One thing is certain, however: we are not so naïve as to believe that they normally give us such precise descriptions of the multiple anomalies that comprise our environment. We shall just point out that this periodic “frankness”, which is announced with so much fanfare when such incidents do take place, always postulates the same resignation as before the fait accompli, an acquiescence that it had already in fact obtained by its manner of appearing without the possibility of reply and then disappearing without any consequences. The bombardment of information to which the broad-based party of artificial unintelligence is devoted, which proclaims the absurdity of synthesis, has no other purpose; it is the preventive attack against the formation of a critical judgment capable of drawing conclusions based on the facts. “Things are not so simple!” will be, for the informed spectator, the last word in knowledge. And when the facts are too compelling to avoid drawing some conclusions, and extracting some pure truth, it is too old-fashioned for the mill of confusionism, and the smallest particle of evidence is immediately contradicted, adulterated, expanded, and distorted by ten, a hundred or a thousand more bits of information, so that a view of the whole can never be formed, even when there is a desire to offer something like a coherent explanation; but instead this sum of information overwhelmingly establishes the impossibility of reaching the truth of certain facts, the memory of which tends moreover to dissolve in the surrounding cacophony.
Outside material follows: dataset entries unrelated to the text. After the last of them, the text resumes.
Lemma v1_roundtrip cp : checkpoint_fits cp -> Defined (cp_root cp) = true ->
  decodeCheckpoint (encodeCheckpointV1 cp) =
  Ok (mkCheckpoint (cp_root cp) (cp_syncedTo cp) (cp_manifestTip cp) (time_Unix (Unix (cp_updatedAt cp))) FinalizedMonotonic
        zeroID 0 zeroID 0 checkpointVersionV1 true EmptyString zeroID EmptyString None None None).
Proof.
  intros [Hs Hr Hw Ht Hroot _] Hd. unfold encodeCheckpointV1.
  apply rawCid_defined in Hd as (root & Ec & Er). rewrite Er in *. set (r := cid_bytes root) in *.
  set (tip := rawCid (cp_manifestTip cp)). set (hd := [byte_of_Z checkpointVersionV1; _]).
  set (parts := [hd; PutUint64 (cp_syncedTo cp); PutUint64 (u64 (Unix (cp_updatedAt cp))); AppendUint16 (len r); r; tip]).
  assert (Eb : hd ++ PutUint64 (cp_syncedTo cp) ++ PutUint64 (u64 (Unix (cp_updatedAt cp))) ++ AppendUint16 (len r) ++ r ++ tip = concat parts)
    by (unfold parts; cbn [concat]; by rewrite app_nil_r).
  rewrite Eb. change (decodeCheckpoint (concat parts)) with (decodeCheckpointV1 (concat parts)). unfold decodeCheckpointV1.
  assert (Hl : length (concat parts) = (20 + length r + length tip)%nat) by (rewrite <- Eb, !length_app; widths).
  rewrite Hl, (proj2 (Nat.ltb_ge _ _)) by lia.
  rewrite (slice_part parts 3 (AppendUint16 (len r))) by (reflexivity || widths).
  rewrite Uint16_put by (unfold len in *; lia). unfold len. rewrite Nat2Z.id.
  rewrite (proj2 (Nat.ltb_ge _ _)) by lia. rewrite (slice_part parts 4 r) by (reflexivity || widths).
  subst r. rewrite castCid_bytes. cbn [rbind].
  rewrite (slice_part parts 1 (PutUint64 (cp_syncedTo cp))) by (reflexivity || widths).
  rewrite Uint64_PutUint64 by done.
  erewrite (timeAt_put 10) by (done || (apply (slice_part parts 2); reflexivity || widths)).
  assert (Hf : at_ 1 (concat parts) = flagIf (Defined (cp_manifestTip cp)) 1) by (unfold at_; cbn; by destruct (cp_manifestTip cp)).
  rewrite Hf, Ec. destruct (cp_manifestTip cp) as [t|] eqn:Et; [|reflexivity]. cbn [Defined flagIf].
  change (hasBit 1 1) with true. cbv iota. unfold tip in *. cbn [rawCid] in *.
  pose proof (cid_bytes_nonempty t) as Hne. rewrite (proj2 (Nat.eqb_neq _ _)) by (destruct (cid_bytes t); [done|cbn; lia]).
  rewrite (drop_part parts 5 (cid_bytes t)) by (reflexivity || widths). by rewrite castCid_bytes.
Qed.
This manner of preventing the drawing of a conclusion has been perfectly utilized, for example, in the assassination of Moro, concerning which all kinds of things and their contraries have been said, so that the basic truth, the fact that the Red Brigades were used by a faction of the Italian State, could be tolerated as one possible interpretation among many others, so that, no matter what happened, it would have no consequences at all. Speculation could therefore proceed endlessly concerning the Mossad, the CIA, the KGB, and all the rest. For this very reason, when the forests of the northern hemisphere die and the ignorant population establishes a relation of cause and effect between “acid rain” and the disappearance of those forests, all kinds of experts will appear from nowhere who will attribute the death of the forests to some kind of virus, totally independent of, and without any relation to, acid rain, “which gets the blame for everything”. This has the effect on us, contrary to the dissuasive blackmail of the specialists of every stripe, according to whom one never has enough information to pass any judgment, of causing us to think, first of all, that one must know how to judge this world as an oppressive unity, from which we all suffer, in order to be capable, on that basis, to recognize information as consisting of confusionist interference, propaganda, falsification and the lie, which reveal essential realities of the Economy and the State.
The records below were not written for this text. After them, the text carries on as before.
(* ===== verification/FollowState.v ===== *)
(** The follower's durable memory: the second part of follow/state.go.

    Everything lives in one ordered key-value store under the byte 'f': one checkpoint
    per head, one revision floor per publication authority, the legacy freshness
    floor, the sequence floors of IPNS names, the DNSLink delegation and the proofs of
    verified segments.  A batch under construction is the list of its writes.  The
    names of IPNS (boxo/ipns) are a parameter. *)
From Stdlib Require Import Ascii.
From Stdlib Require String.
From S2P Require Import Prelude Cid Schema Core Engine Ledger Wire Json JsonDecode Publication PublicationJson Claims Arbitration Checkpoint.

(** [ipns.Name]: [NameFromString] accepts what [String] renders. *)
Class IpnsNames : Type := {
  IName : Type;
  IName_eq_dec :: EqDecision IName;
  iname_String : IName -> string;
  NameFromString : string -> option IName;
  NameFromString_String : forall n, NameFromString (iname_String n) = Some n;
  iname_nonempty : forall n, iname_String n <> EmptyString
}.

Definition prefixFollow : byte := Byte.x66. (* 'f' *)
Definition key (s : string) : bytes := prefixFollow :: string_bytes s.
Definition keyUpdatedAt : bytes := key "updated_at".
Definition keyIPNSSeq : bytes := key "ipns_seq".
Definition keyIPNSFloors : bytes := key "ipns_floors:v1".
Definition keyDelegation : bytes := key "delegation:v1".
Definition authorityFloorKey (authority : array32) : bytes := key "authority:v1:" ++ aid_bytes authority.
Definition checkpointKey (head : string) : bytes := key "checkpoint:" ++ string_bytes head.
Definition syncedToKey (head : string) : bytes := key "synced_to:" ++ string_bytes head.
Definition manifestKey (head : string) : bytes := key "manifest:" ++ string_bytes head.
Definition maxIPNSFloorNames : nat := 32.

Section FollowState.
Context `{MH : Multihash} `{CC : !CidBytes} `{CT : !CidText} {IN : IpnsNames} {K : Type} `{PB : !Pebble K}.
Local Abbreviation checkpoint := (@checkpoint MH).

Definition verifiedSegmentKey (c : CidV) : bytes := key "verified_segment:v1:" ++ cid_bytes c.

(** ** Full-verification proofs *)

Definition segmentVerified (c : CidV) : M K bool :=
  v <-- kv_get (verifiedSegmentKey c) ;;
  match v with
  | None => ret false
  | Some v => fail_if negb (bool_decide (v = [Byte.x01])) with EInvalid "invalid verification proof" ;; ret true
  end.
Definition markSegmentVerified (c : CidV) : M K unit := kv_set (verifiedSegmentKey c) [Byte.x01].

(** ** Numbers *)

Definition get (k : bytes) : M K (option Z) :=
  v <-- kv_get k ;;
  match v with
  | None => ret None
  | Some v => fail_if negb (length v =? 8)%nat with EInvalid "value is not 8 bytes" ;; ret (Some (Uint64 v))
  end.
Definition put (k : bytes) (v : Z) : M K unit := kv_set k (PutUint64 v).

Definition legacySyncedTo (head : string) : M K (option Z) := get (syncedToKey head).
Definition legacyManifestFloor (head : string) : M K Cid :=
  v <-- kv_get (manifestKey head) ;;
  match v with
  | None => ret Undef
  | Some v => c <-- lift (castCid v "undecodable legacy manifest floor") ;; ret (Some c)
  end.
Definition updatedAt : M K (option Time) :=
  v <-- get keyUpdatedAt ;; ret ((fun v => time_Unix (int64 v)) <$> v).

(** ** Authority floors *)

Definition encodeAuthorityFloor (floor : authorityFloor) : res bytes :=
  refuse_if isZero32 (fl_authority floor) || (fl_revision floor =? 0) with EInvalid "invalid publication authority floor" ;;
  Ok ([Byte.x01] ++ PutUint64 (fl_revision floor) ++ aid_bytes (fl_digest floor)).

Definition decodeAuthorityFloor (authority : array32) (v : bytes) : res authorityFloor :=
  refuse_if negb (length v =? 41)%nat || negb (at_ 0 v =? 1) with EInvalid "unsupported or truncated encoding" ;;
  let floor := mkFloor authority (Uint64 (slice 1 9 v)) (arr32 (drop 9 v)) in
  refuse_if fl_revision floor =? 0 with EInvalid "revision 0" ;; Ok floor.

Definition readAuthorityFloor (authority : array32) : M K (option authorityFloor) :=
  v <-- kv_get (authorityFloorKey authority) ;;
  match v with
  | None => ret None
  | Some v => f <-- lift (decodeAuthorityFloor authority v) ;; ret (Some f)
  end.

Definition stageAuthorityFloor (b : list kvop) (floor : authorityFloor) : M K (list kvop) :=
  current <-- readAuthorityFloor (fl_authority floor) ;;
  match current with
  | Some cur =>
    fail_if fl_revision floor <? fl_revision cur with EInvalid "refusing to lower the floor" ;;
    fail_if (fl_revision floor =? fl_revision cur) && negb (bool_decide (fl_digest floor = fl_digest cur))
      with EInvalid "conflicting digests at one revision" ;;
    encoded <-- lift (encodeAuthorityFloor floor) ;;
    ret (b ++ [KSet (authorityFloorKey (fl_authority floor)) encoded])
  | None =>
    encoded <-- lift (encodeAuthorityFloor floor) ;;
    ret (b ++ [KSet (authorityFloorKey (fl_authority floor)) encoded])
  end.

(** ** Checkpoints *)

Definition keepsLines (cp : checkpoint) : bool := (cp_version cp =? checkpointVersionV3) || (cp_version cp =? checkpointVersionV4).
Definition namesOther (head : string) (cp : checkpoint) : bool :=
  keepsLines cp && match cp_published cp with Some p => negb (bool_decide (he_Name p = head)) | None => false end.

Definition decodeCheckpointOf (head : string) (v : bytes) : res checkpoint :=
  cp <-? decodeCheckpoint v ;;
  refuse_if namesOther head cp with EInvalid "checkpoint retains another head's publication entry" ;; Ok cp.

Definition readCheckpoint (head : string) : M K (option checkpoint) :=
  v <-- kv_get (checkpointKey head) ;;
  match v with
  | None => ret None
  | Some v => cp <-- lift (decodeCheckpointOf head v) ;; ret (Some cp)
  end.

Definition stageCheckpoint (b : list kvop) (head : string) (cp : checkpoint) : res (list kvop) :=
  refuse_if emptyStr head with EInvalid "empty head name" ;;
  refuse_if Unix (cp_updatedAt cp) <? 0 with EInvalid "a document dated before 1970" ;;
  refuse_if namesOther head cp with EInvalid "publication entry of another head" ;;
  encoded <-? encodeCheckpoint cp ;;
  Ok (b ++ [KSet (checkpointKey head) encoded]).

(** Raises the legacy freshness floor in the batch, if [t] is later. *)
Definition stageUpdatedAt (b : list kvop) (t : Time) : M K (list kvop) :=
  cur <-- updatedAt ;;
  let later := match cur with None => true | Some cur => After t cur end in
  ret (if later then b ++ [KSet keyUpdatedAt (PutUint64 (u64 (Unix t)))] else b).

Definition putCheckpoint (head : string) (cp : checkpoint) : M K unit :=
  fail_if negb (Defined (cp_root cp)) with EInvalid "undefined root" ;;
  fail_if Unix (cp_updatedAt cp) <? 0 with EInvalid "a document dated before 1970" ;;
  b <-- lift (stageCheckpoint [] head cp) ;;
  b <-- (if cp_revision cp =? 0 then stageUpdatedAt b (cp_updatedAt cp) else ret b) ;;
  kv_commit b.

Definition stageRetireCheckpoint (b : list kvop) (head : string) : list kvop := b ++ [KDelete (checkpointKey head)].

(** ** IPNS sequence floors and the DNSLink delegation *)

Record ipnsFloor : Type := mkIpns { if_name : IName; if_seq : Z }.
Record delegation : Type := mkDelegation { dg_name : IName; dg_pubkey : bytes }.

Fixpoint encodeFloors (floors : list ipnsFloor) : res bytes :=
  match floors with
  | [] => Ok []
  | f :: rest =>
    let name := string_bytes (iname_String (if_name f)) in
    refuse_if (length name =? 0)%nat || (65535 <? len name) with EInvalid "invalid IPNS floor name" ;;
    tail <-? encodeFloors rest ;;
    Ok (AppendUint16 (len name) ++ name ++ PutUint64 (if_seq f) ++ tail)
  end.
Definition encodeIPNSFloors (floors : list ipnsFloor) : res bytes :=
  refuse_if (maxIPNSFloorNames <? length floors)%nat with EInvalid "too many IPNS floors" ;;
  tail <-? encodeFloors floors ;;
  Ok ([Byte.x01; byte_of_Z (len floors)] ++ tail).

Fixpoint decodeFloors (count : nat) (rest : bytes) : res (list ipnsFloor) :=
  match count with
  | O => refuse_if negb (length rest =? 0)%nat with EInvalid "trailing bytes" ;; Ok []
  | S count' =>
    refuse_if (length rest <? 2)%nat with EInvalid "truncated before its name" ;;
    let n := Z.to_nat (Uint64 (slice 0 2 rest)) in
    let rest := drop 2 rest in
    refuse_if (n =? 0)%nat || (length rest <? n + 8)%nat with EInvalid "invalid name length" ;;
    match NameFromString (bytes_string (slice 0 n rest)) with
    | None => Err (EInvalid "invalid name")
    | Some name => out <-? decodeFloors count' (drop (n + 8) rest) ;;
                   Ok (mkIpns name (Uint64 (slice n (n + 8) rest)) :: out)
    end
  end.
Definition decodeIPNSFloors (v : bytes) : res (list ipnsFloor) :=
  refuse_if (length v <? 2)%nat || negb (at_ 0 v =? 1) with EInvalid "unsupported or truncated encoding" ;;
  let count := Z.to_nat (at_ 1 v) in
  refuse_if (maxIPNSFloorNames <? count)%nat with EInvalid "too many IPNS floors" ;;
  decodeFloors count (drop 2 v).

Definition ipnsFloors : M K (list ipnsFloor) :=
  v <-- kv_get keyIPNSFloors ;;
  match v with
  | None => ret []
  | Some v => lift (decodeIPNSFloors v)
  end.

Definition findFloor (name : IName) (floors : list ipnsFloor) : option Z :=
  if_seq <$> List.find (fun f => bool_decide (if_name f = name)) floors.

Definition ipnsSeq (name : IName) (allowLegacy : bool) : M K (option Z) :=
  floors <-- ipnsFloors ;;
  match findFloor name floors with
  | Some seq => ret (Some seq)
  | None => if allowLegacy then get keyIPNSSeq else ret None
  end.

Definition encodeDelegation (d : delegation) : res bytes :=
  let name := string_bytes (iname_String (dg_name d)) in
  refuse_if (length name =? 0)%nat || (65535 <? len name) || negb (length (dg_pubkey d) =? 32)%nat with EInvalid "invalid DNSLink delegation" ;;
  Ok ([Byte.x01] ++ AppendUint16 (len name) ++ name ++ dg_pubkey d).

Definition decodeDelegation (v : bytes) : res delegation :=
  refuse_if (length v <? 3)%nat || negb (at_ 0 v =? 1) with EInvalid "unsupported or truncated encoding" ;;
  let n := Z.to_nat (Uint64 (slice 1 3 v)) in
  refuse_if (n =? 0)%nat || negb (length v =? 3 + n + 32)%nat with EInvalid "invalid name or signer length" ;;
  match NameFromString (bytes_string (slice 3 (3 + n) v)) with
  | None => Err (EInvalid "invalid IPNS name")
  | Some name => Ok (mkDelegation name (drop (3 + n) v))
  end.
Definition readDelegation : M K (option delegation) :=
  v <-- kv_get keyDelegation ;;
  match v with
  | None => ret None
  | Some v => d <-- lift (decodeDelegation v) ;; ret (Some d)
  end.

(** [append(out[:drop], out[drop+1:]...)] *)
Definition dropAt {A} (i : nat) (l : list A) : list A := take i l ++ drop (S i) l.

(** Over the bound the least recently used name goes, unless the delegation names it. *)
Definition evict (out : list ipnsFloor) : M K (list ipnsFloor) :=
  if (maxIPNSFloorNames <? length out)%nat then
    protected <-- readDelegation ;;
    let last := (length out - 1)%nat in
    let keep := match protected with
                | Some p => match out !! last with Some f => bool_decide (if_name f = dg_name p) | None => false end
                | None => false
                end in
    ret (dropAt (if keep then last - 1 else last) out)
  else ret out.

Definition setIPNSSeq (name : IName) (seq : Z) (allowLegacy : bool) : M K unit :=
  floors <-- ipnsFloors ;;
  let found := findFloor name floors in
  legacy <-- (match found with
              | None => if allowLegacy then get keyIPNSSeq else ret None
              | Some _ => ret None
              end) ;;
  let migrateLegacy := negb (unset legacy) in
  let cur := match found with Some c => Some c | None => legacy end in
  if match cur with Some cur => seq <? cur | None => false end then ret tt else
  let updated := mkIpns name (Z.max seq (default 0 cur)) in
  out <-- evict (updated :: List.filter (fun f => negb (bool_decide (if_name f = name))) floors) ;;
  encoded <-- lift (encodeIPNSFloors out) ;;
  kv_commit (KSet keyIPNSFloors encoded :: (if migrateLegacy then [KDelete keyIPNSSeq] else [])).

(** ** Document admission *)

(** The part of a plan that is made durable. *)
Record adoptPlan : Type := mkPlan { pl_name : string; pl_cp : checkpoint; pl_writeCheckpoint : bool }.

Definition sameGeneration (cp : checkpoint) (p : authorityFloor) : bool :=
  (cp_revision cp =? fl_revision p) && bool_decide (cp_authority cp = fl_authority p) && bool_decide (cp_digest cp = fl_digest p).

Definition checkPlan (publication : option authorityFloor) (name : string) (cp : checkpoint) : res unit :=
  refuse_if negb (Defined (cp_root cp)) && negb (keepsLines cp && negb (cp_selected cp)) with EInvalid "undefined root" ;;
  refuse_if Unix (cp_updatedAt cp) <? 0 with EInvalid "a document dated before 1970" ;;
  refuse_if unset publication && negb (cp_revision cp =? 0) with EInvalid "revisioned checkpoint without an authority floor" ;;
  refuse_if match publication with Some p => negb (sameGeneration cp p) | None => false end with EInvalid "another publication generation" ;;
  refuse_if negb (cp_revision cp =? 0) && isZero32 (cp_authority cp) with EInvalid "empty authority" ;; Ok tt.

Fixpoint stagePlans (publication : option authorityFloor) (b : list kvop) (plans : list adoptPlan) : res (list kvop) :=
  match plans with
  | [] => Ok b
  | plan :: rest =>
    if pl_writeCheckpoint plan then
      _ <-? checkPlan publication (pl_name plan) (pl_cp plan) ;;
      b <-? stageCheckpoint b (pl_name plan) (pl_cp plan) ;;
      stagePlans publication b rest
    else stagePlans publication b rest
  end.

Definition stageAdmission (b : list kvop) (plans : list adoptPlan) (t : Time) (d : option delegation)
    (publication : option authorityFloor) : M K (list kvop) :=
  fail_if Unix t <? 0 with EInvalid "a document dated before 1970" ;;
  b <-- lift (stagePlans publication b plans) ;;
  b <-- match publication with None => stageUpdatedAt b t | Some p => stageAuthorityFloor b p end ;;
  match d with
  | None => ret b
  | Some d => encoded <-- lift (encodeDelegation d) ;; ret (b ++ [KSet keyDelegation encoded])
  end.

Definition commitAdmission (plans : list adoptPlan) (t : Time) (d : option delegation) (publication : option authorityFloor) : M K unit :=
  b <-- stageAdmission [] plans t d publication ;; kv_commit b.

Definition commitAuthority (t : Time) (d : option delegation) : M K unit := commitAdmission [] t d None.
End FollowState.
Indeed, we have no qualms about acknowledging the fact that the information dispensed by the communications media can be used and, as any reader will have noted by now, we have used it. This information is not legible, however—there is no connection between the different bits of information that can contribute to a more or less accurate account of the social terrain—if we do not start from a point of view that is radically hostile to the system that is responsible for our dependence on the information of the communications media. Where the monolithic nature of the lie does not reign as it does in the bureaucratic countries, the truth is in effect even more evanescent because it cannot be recognized even as a contrary. The western system of the lie has been revealed, with the passage of time, to be more disconcerting than its foolish eastern precursor, due to its way of informing us about everything so that nothing is really known.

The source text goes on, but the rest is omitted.